Syndrome des antiphospholipides : Implication du rein

 

 

Le syndrome des antiphospholipides (APS) est une maladie auto-immune principalement caractérisée par une coagulation sanguine anormale. La présence de caillots sanguins dans le syndrome des antiphospholipides peut entraîner des fausses couches, une thrombose veineuse profonde et un accident vasculaire cérébral. En outre, un petit nombre de patients atteints du syndrome des antiphospholipides peuvent présenter des problèmes rénaux, appelés complications extrarénales. Les complications rénales peuvent survenir quel que soit le type de SAP (primaire ou secondaire). On estime qu’environ 1% des patients atteints de SPA sont diagnostiqués avec des complications rénales, bien que l’incidence réelle des complications rénales soit soupçonnée d’être plus élevée.

Les complications rénales surviennent le plus souvent au cours des cinq premières années du diagnostic de syndrome des antiphospholipides. Les modifications rénales de la SAP peuvent également être associées à des anomalies du système nerveux central, du cœur et de la peau, liées à des thromboses artérielles et artériolaires (caillots sanguins). Les caillots sanguins nuisent à la circulation sanguine dans les organes et nuisent au bon fonctionnement des organes.

Problèmes rénaux dans le syndrome des antiphospholipides

Les problèmes rénaux connus dans le syndrome des antiphospholipides incluent:

  • Néphropathie associée à l’APS
  • Glomérulonéphrite
  • Lupus neprhitis rheumatism.suite101.com/article.cfm/lupus_nephritis chez les patients atteints de lupus érythémateux systémique (SLE) coexistant
  • Hypertension artérielle
  • Sclérose rénale interstitielle diffuse
  • Vascularite pauci-immune

Néphropathie Associée APS

Dans la néphropathie associée à la SAP, qui est la complication extrarénale la plus courante, se produit une thrombose (caractérisée par des caillots sanguins), une atteinte vasculaire des gros et de petits vaisseaux rénaux intrarénaux. Les symptômes varient en gravité.

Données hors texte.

(* ===== verification/Store.v ===== *)
(** * The conversation store ([conversation/store.py],
    [conversation/projection_store.py])

    The PostgreSQL tables are lists of rows in insertion order with the
    constraints of the migrations; each method is a transaction, which either
    commits or leaves the database as it was.  The conversation row lock
    serialises the writers of a conversation, as [Transactions] shows, so a history
    of the store is a sequence of such transactions. *)

From S2P Require Import Prelude PyDict PyString Json Tokens Reconciliation.
Local Open Scope Z_scope.

(** ** PostgreSQL *)

(** What the program relies on of PostgreSQL: the cast of serialized JSON to
    [jsonb] and back (it can fail, and it normalises the value), and the
    [n]-th identifier that [gen_random_uuid()] draws. *)
Class Postgres : Type := {
  jsonb : json → res json;
  uuid_at : nat → Z;
}.

(** Documented behaviour: a value read back from [jsonb] is equal as a Python
    value, its dicts have distinct keys, a value that cannot be stored is a
    database error, and identifiers are not repeated. *)
Class PostgresLaws `{Postgres} : Prop := {
  jsonb_eq : ∀ v w, json_wf v → jsonb v = Ok w → json_wf w ∧ py_eq w v = true;
  jsonb_error : ∀ v, raises (λ e, e = PostgresError ∨ e = DataError) (jsonb v);
  uuid_inj : ∀ i j, uuid_at i = uuid_at j → i = j;
}.

Record MessageRow : Type := MkMessageRow {
  m_id : Z;
  m_conversation : string;
  m_seq : Z;
  m_role : string;
  m_content : json;
  m_metadata : json;
}.

Record ToolCallRow : Type := MkToolCallRow {
  tc_id : Z;
  tc_message : Z;
  tc_call_id : string;
  tc_type : string;
  tc_name : string;
  tc_arguments : option json;
  tc_input : option json;
  tc_extra : json;
  tc_created_at : Z;
}.

Record ToolResultRow : Type := MkToolResultRow {
  tr_message : Z;
  tr_call_ref : option Z;
  tr_call_id : string;
  tr_content : json;
}.

Record MediaRow : Type := MkMediaRow {
  md_conversation : string;
  md_message : Z;
  md_part_index : nat;
  md_media_kind : string;
  md_source : string;
  md_media_hash : string;
  md_source_size : Z;
}.

(** [db_draws] counts the identifiers drawn so far. *)
Record DB : Type := MkDB {
  db_conversations : list string;
  db_messages : list MessageRow;
  db_tool_calls : list ToolCallRow;
  db_tool_results : list ToolResultRow;
  db_media : list MediaRow;
  db_draws : nat;
}.

Definition empty_db : DB := MkDB [] [] [] [] [] 0.

(** [async with conn.transaction()]: an exception rolls back. *)
Definition transaction {A} (f : DB → res (A * DB)) (db : DB) : res A * DB :=
  match f db with
  | Ok (a, db') => (Ok a, db')
  | Err e => (Err e, db)
  end.

(** A [TEXT] parameter: a string or NULL. *)
Definition text_param (v : json) : res (option string) :=
  match v with
  | JStr s => Ok (Some s)
  | JNull => Ok None
  | _ => Err DataError
  end.

(** A [TEXT NOT NULL] column. *)
Definition not_null (v : option string) : res string :=
  match v with Some s => Ok s | None => Err PostgresError end.

(** [CHECK (role IN (...))] *)
Definition valid_role (role : string) : bool :=
  bool_decide (role ∈ ["system"; "developer"; "user"; "assistant"; "tool"]).

(** ** Diagnostics of a divergence *)

Section diagnostics.
Context {host : Host}.

Definition _message_fingerprint (message : obj) : string :=
  stake 16 (sha256_hexdigest (json_dumps style_canonical (JObj message))).

(** [persisted.get(key, _MISSING) != incoming.get(key, _MISSING)] *)
Definition differs (persisted incoming : obj) (key : string) : bool :=
  match dget persisted key, dget incoming key with
  | Some x, Some y => negb (py_eq x y)
  | None, None => false
  | _, _ => true
  end.

Definition _differing_fields (persisted incoming : obj) : list string :=
  py_sorted str_leb
    (filter (λ k, differs persisted incoming k = true)
       (remove_dups (persisted.*1 ++ incoming.*1))).

(** The constructor of the exception. *)
Definition divergence (conversation_id : string) (index : nat)
    (persisted incoming : option obj) : exn :=
  HistoryDivergenceError conversation_id index
    match persisted, incoming with
    | Some p, Some i =>
        Some (_message_fingerprint p, _message_fingerprint i, _differing_fields p i)
    | _, _ => None
    end.
End diagnostics.

(** ** Operations *)

Section store.
Context {host : Host} {pg : Postgres}.

(** [INSERT ... ON CONFLICT (id) DO UPDATE SET updated_at = now()] *)
Definition _ensure_conversation (db : DB) (conversation_id : string) : DB :=
  if bool_decide (conversation_id ∈ db_conversations db) then db
  else MkDB (db_conversations db ++ [conversation_id]) (db_messages db) (db_tool_calls db)
         (db_tool_results db) (db_media db) (db_draws db).

(** Rows of one conversation, [ORDER BY seq]. *)
Definition conversation_rows (db : DB) (conversation_id : string) : list MessageRow :=
  py_sorted (λ a b, m_seq a <=? m_seq b)
    (filter (λ r, m_conversation r = conversation_id) (db_messages db)).

Definition as_dict (v : json) : res obj :=
  match v with JObj d => Ok d | _ => Err TypeError end.

Definition _fetch_messages (db : DB) (conversation_id : string) : res (list obj) :=
  mapM (λ r, as_dict (m_content r)) (conversation_rows db conversation_id).

(** [SELECT COALESCE(MAX(seq), -1)] *)
Definition max_seq (db : DB) (conversation_id : string) : Z :=
  foldr (λ r m, if decide (m_conversation r = conversation_id) then Z.max (m_seq r) m else m)
    (-1) (db_messages db).

(** [INSERT INTO messages ... RETURNING id] *)
Definition insert_message_row (db : DB) (conversation_id : string) (seq : Z)
    (message : obj) (metadata : json) : res (Z * DB) :=
  role ← text_param (oget message "role");
  role ← not_null role;
  content ← jsonb (JObj message);
  meta ← jsonb metadata;
  let id := uuid_at (db_draws db) in
  if negb (valid_role role) then Err PostgresError
  else if negb (bool_decide (conversation_id ∈ db_conversations db)) then Err PostgresError
  else if bool_decide ((conversation_id, seq)
            ∈ ((λ r, (m_conversation r, m_seq r)) <$> db_messages db)) then Err PostgresError
  else Ok (id, MkDB (db_conversations db)
                 (db_messages db ++ [MkMessageRow id conversation_id seq role content meta])
                 (db_tool_calls db) (db_tool_results db) (db_media db) (S (db_draws db))).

La néphropathie associée à la SPA peut survenir comme une affection subaiguë ou chronique caractérisée par une protéinurie (excès de protéines urinaires) et une hématurie (sang dans les urines) avec une atteinte rénale légère. Dans les cas extrêmes, la néphropathie associée à la SPA peut évoluer vers une insuffisance rénale aiguë. L’un des premiers marqueurs de la néphropathie associée à l’APS est l’inhibition de la filtration glomérulaire. Cela entraîne une clairance de la créatinine réduite et des augmentations précoces des taux d’azote uréique sanguin (BUN) et de créatinine.

Lorsque la peau, le cœur et le système nerveux central sont touchés, une néphropathie associée à la SPA peut entraîner des lésions ischémiques généralisées (manque d’oxygène) des organes. Cette condition, connue sous le nom de processus vaso-occlusif, peut impliquer plusieurs organes. Au fil du temps, ces changements peuvent conduire à la destruction progressive du rein avec une atrophie focale du cortex rénal.

Connexion virale

Des déclencheurs viraux ont été impliqués chez des patients présentant des états coexistants d’APS, de lupus érythémateux systémique et de lupus néphrite . Le cytomégalovirus (CMV) est associé à des lésions artérielles et au développement du phénomène de Raynaud, alors que le parvovirus humain B19 a été associé à des modifications hématologiques telles qu’une anémie sévère, une insuffisance de globules blancs (leucopénie) et des plaquettes (thrombocytopénie). Aucune association significative n’a été faite avec le virus d’Epstein-Barr (EBV).

Ressources:

Fakhouri F, Noel LH, Zuber J, et al, Le spectre croissant des maladies rénales associées au syndrome des antiphospholipides, Journal américain des maladies du rein , juin 2003: 1205-1211.